Брут склонил голову к плечу, впервые внимательно прислушавшись к ее словам. Хотя вопрос был, казалось, чисто риторический. Лукреция сама же на него и ответила.

– Ее, чудовище в женском облике, ее, не постыдившуюся переехать колесницей родного отца. Эта ехидна породила и воспитала не менее чудовищных сыновей. Если подумать, именно она виновата во всех бедах Рима. И разве не удобно иметь против злой и преступной женщины – добродетельную и доблестную? Побить черную фигуру белой? Что, если я выступлю на форуме и призову народ выступить против Туллии и Тарквиниев?

– Да, пожалуй, это может сработать… только ты не можешь быть там одна. Мы с Публиколой должны тебя сопровождать… я подскажу тебе, что говорить. Было бы лучше, если б ты сама нанесла смертельный удар Сексту, как-то негоже царскому сыну умирать от рабской руки…

– Ну, вообще-то я его и добила. Навершием от прялки – оно же заточено.

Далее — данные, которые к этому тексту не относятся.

(* ===== verification/Evaluator.v ===== *)
(** * Evaluators of transfers, locks, permissions, vesting and supply

    The fee handling of chain/evaluator.cpp and evaluator.hpp that all operations
    share, and the evaluators of transfer_evaluator.cpp, htlc_evaluator.cpp,
    withdraw_permission_evaluator.cpp, vesting_balance_evaluator.cpp,
    balance_evaluator.cpp and of the supply and fee pool operations of
    asset_evaluator.cpp.  Each evaluator is a pair: the checks ([do_evaluate]),
    which return the objects the source keeps pointers to, and the changes
    ([do_apply]).  The hash functions of hash time locks and the addresses a key
    stands for are parameters. *)

From S2P Require Import Prelude External Asset Authority Operations Block Vesting State Balance Fill Market Trade.

(** [GRAPHENE_ASSERT( b, e, ... )] in a handler. *)
Definition require {S} (b : bool) (e : exn) : M S unit := lift (graphene_assert b e).

Section evaluator.
Context `{EX : Ext}.
(** [T::hash( data )] of the hash type with a given tag. *)
Context (hash_of : Z → list Z → Z).
(** [address( k )] and the four [pts_address( k, ... )]. *)
Context (key_addresses : Z → list Z).

(** ** Fees *)

(** [generic_evaluator::prepare_fee]; the result is [core_fee_paid]. *)
Definition prepare_fee (account_id : Z) (fee : asset) : M database Z :=
  assert_that (amount fee >=? 0);;
  fee_paying_account ← get (V:=account_object) account_id;
  _ ← get (V:=account_statistics_object) account_id;
  fee_asset ← get (V:=asset_object) (asset_id fee);
  fee_asset_dyn_data ← get (V:=asset_dynamic_data_object) (asset_id fee);
  assert_that (is_authorized_asset fee_paying_account (asset_id fee) fee_asset);;
  if asset_id fee =? CORE then mret (amount fee)
  else
    fee_from_pool ← lift (asset_mul fee (ao_core_exchange_rate (ao_options fee_asset)));
    assert_that (asset_id fee_from_pool =? CORE);;
    assert_that (amount fee_from_pool <=? fee_pool fee_asset_dyn_data);;
    mret (amount fee_from_pool).

(** The check of the fee schedule in [evaluator<T>::evaluate]. *)
Definition check_fee (skip_fee_schedule_check : bool) (op : operation) (core_fee_paid : Z) : M database unit :=
  if skip_fee_schedule_check then mret tt
  else
    p ← get_parameters;
    required_fee ← lift (calculate_fee (op_fees p) (fee_scale p) op);
    require (core_fee_paid >=? required_fee) insufficient_fee.

(** [generic_evaluator::convert_fee] and [pay_fee]; [skip_fee] is never set. *)
Definition convert_fee (fee : asset) (core_fee_paid : Z) : M database unit :=
  when (negb (asset_id fee =? CORE))
    (modify (V:=asset_dynamic_data_object) (asset_id fee) (λ d,
       d1 ← add_accumulated (amount fee) d; sub_fee_pool core_fee_paid d1)).
Definition pay_fee_default (payer core_fee_paid : Z) : M database unit :=
  p ← get_parameters;
  modify payer (pay_fee core_fee_paid (cashback_vesting_threshold p)).

(** The checks of an evaluator, its fee and its changes. *)
Definition evaluate_apply {A} (op : operation) (core_fee_paid : Z) (do_evaluate : M database A)
    (do_apply : A → M database operation_result) : M database operation_result :=
  a ← do_evaluate;
  convert_fee (op_fee op) core_fee_paid;;
  pay_fee_default (fee_payer op) core_fee_paid;;
  do_apply a.

Definition negate (a : asset) : M database asset := lift (asset_neg a).
(** [adjust_balance( from, -amount ); adjust_balance( to, amount )]. *)
Definition move_balance (from to : Z) (amt : asset) : M database unit :=
  n ← negate amt;
  adjust_balance from n;;
  adjust_balance to amt.

(** ** Transfers *)
Definition transfer_evaluate (from to : Z) (amt : asset) : M database unit :=
  from_account ← get (V:=account_object) from;
  to_account ← get (V:=account_object) to;
  asset_type ← get (V:=asset_object) (asset_id amt);
  require (is_authorized_asset from_account (asset_id amt) asset_type) transfer_from_account_not_whitelisted;;
  require (is_authorized_asset to_account (asset_id amt) asset_type) transfer_to_account_not_whitelisted;;
  when (is_transfer_restricted asset_type)
    (require ((from =? issuer asset_type) || (to =? issuer asset_type)) transfer_restricted_transfer_asset);;
  b ← get_balance from (asset_id amt);
  assert_that (amount b >=? amount amt).
Definition transfer_apply (from to : Z) (amt : asset) : M database operation_result :=
  move_balance from to amt;; mret void_result.

Definition override_transfer_evaluate (op_issuer from to : Z) (amt : asset) : M database unit :=
  asset_type ← get (V:=asset_object) (asset_id amt);
  require (can_override asset_type) override_transfer_not_permitted;;
  assert_that (issuer asset_type =? op_issuer);;
  from_account ← get (V:=account_object) from;
  to_account ← get (V:=account_object) to;
  assert_that (is_authorized_asset to_account (asset_id amt) asset_type);;
  assert_that (is_authorized_asset from_account (asset_id amt) asset_type);;
  b ← get_balance from (asset_id amt);
  assert_that (amount b >=? amount amt).
Definition override_transfer_apply (from to : Z) (amt : asset) : M database operation_result :=
  move_balance from to amt;; mret void_result.

(** ** Hash time locks *)
Definition get_committee_htlc_options : M database (option htlc_options) :=
  p ← get_parameters; mret (updatable_htlc_options p).

Definition assert_balance (owner : Z) (amt : asset) : M database unit :=
  b ← get_balance owner (asset_id amt);
  ge ← lift (asset_ge b amt);
  assert_that ge.

Definition htlc_create_evaluate (from to : Z) (amt : asset) (pre_size claim_period_seconds : Z)
    : M database unit :=
  o ← get_committee_htlc_options;
  match o with
  | None => throw assert_exception
  | Some o =>
      assert_that (claim_period_seconds <=? max_timeout_secs o);;
      assert_that (pre_size <=? max_preimage_size o);;
      assert_balance from amt;;
      asset_to_transfer ← get (V:=asset_object) (asset_id amt);
      from_account ← get (V:=account_object) from;
      to_account ← get (V:=account_object) to;
      assert_that (is_authorized_asset from_account (asset_id amt) asset_to_transfer);;
      assert_that (is_authorized_asset to_account (asset_id amt) asset_to_transfer)
  end.
Definition htlc_create_apply (from to : Z) (amt : asset) (hash : Z * Z) (pre_size claim_period_seconds : Z)
    : M database operation_result :=
  n ← negate amt;
  adjust_balance from n;;
  t ← head_block_time;
  id ← create (V:=htlc_object) (λ _,
         HtlcObject from to (amount amt) (asset_id amt) hash pre_size (tps_add t claim_period_seconds));
  mret (object_id_result id).

Definition htlc_redeem_evaluate (htlc_id : Z) (preimage : list Z) : M database unit :=
  h ← get (V:=htlc_object) htlc_id;
  assert_that (Z.of_nat (length preimage) =? preimage_size h);;
  assert_that (hash_of (fst (preimage_hash h)) preimage =? snd (preimage_hash h)).
Definition htlc_redeem_apply (htlc_id redeemer : Z) : M database operation_result :=
  h ← deref (V:=htlc_object) htlc_id;
  let amt := Asset (htlc_amount h) (htlc_asset_id h) in
  adjust_balance (htlc_to h) amt;;
  push_applied_operation (htlc_redeemed_operation htlc_id (htlc_from h) (htlc_to h) redeemer amt);;
  remove (V:=htlc_object) htlc_id;;
  mret void_result.

(** The options are dereferenced without a check. *)
Definition htlc_extend_evaluate (htlc_id update_issuer seconds_to_add : Z) : M database unit :=
  h ← get (V:=htlc_object) htlc_id;
  assert_that (update_issuer =? htlc_from h);;
  o ← get_committee_htlc_options;
  assert_that (htlc_expiration h + seconds_to_add <? uint32_max);;
  t ← head_block_time;
  match o with
  | None => throw undefined_behaviour
  | Some o => assert_that (tps_add (htlc_expiration h) seconds_to_add <=? tps_add t (max_timeout_secs o))
  end.
Definition htlc_extend_apply (htlc_id seconds_to_add : Z) : M database operation_result :=
  modify htlc_id (λ h, Ok (HtlcObject (htlc_from h) (htlc_to h) (htlc_amount h) (htlc_asset_id h)
                             (preimage_hash h) (preimage_size h) (tps_add (htlc_expiration h) seconds_to_add)));;
  mret void_result.

(** ** Withdraw permissions *)

(** The 32-bit product of the source. *)
Definition permission_end (start_time period_sec periods : Z) : Z :=
  tps_add start_time (u32 (periods * period_sec)).

Definition assert_found {K V} `{Table K V} (k : K) : M database unit :=
  o ← find (V:=V) k; assert_that (match o with Some _ => true | None => false end).

Definition withdraw_permission_create_evaluate (from authorized : Z) (limit : asset)
    (period_sec periods start_time : Z) : M database unit :=
  assert_found (V:=account_object) from;;
  assert_found (V:=account_object) authorized;;
  assert_found (V:=asset_object) (asset_id limit);;
  t ← head_block_time;
  assert_that (start_time >? t);;
  assert_that (permission_end start_time period_sec periods >? t);;
  p ← get_parameters;
  assert_that (period_sec >=? block_interval p).
Definition withdraw_permission_create_apply (from authorized : Z) (limit : asset)
    (period_sec periods start_time : Z) : M database operation_result :=
  id ← create (V:=withdraw_permission_object) (λ _,
         WithdrawPermission from authorized limit period_sec start_time
           (permission_end start_time period_sec periods) 0);
  mret (object_id_result id).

– Нет, так не годится. Нужно что-то другое… меч? Тоже не подходит, откуда там мог взяться меч… Вот! – он вытащил из ножен трехгранный кинжал, протянул ей. – Скажешь, что он тебе угрожал, но ты сумела вырвать у него кинжал, и заколола насильника его собственным оружием.

– Но у меня есть условие.

– Какое еще условие?

– Вы с Валерием Публиколой решили взять власть, не так ли? Коллатин тоже должен получить вою долю.

– Он станет сенатором, обещаю.

– Этого мало. Как вы себя назовете – квесторы? Диктаторы? Суффеты?

– Консулы. Все же это звание исконно римское и освящено традицией.

– Коллатин должен стать консулом, не ниже.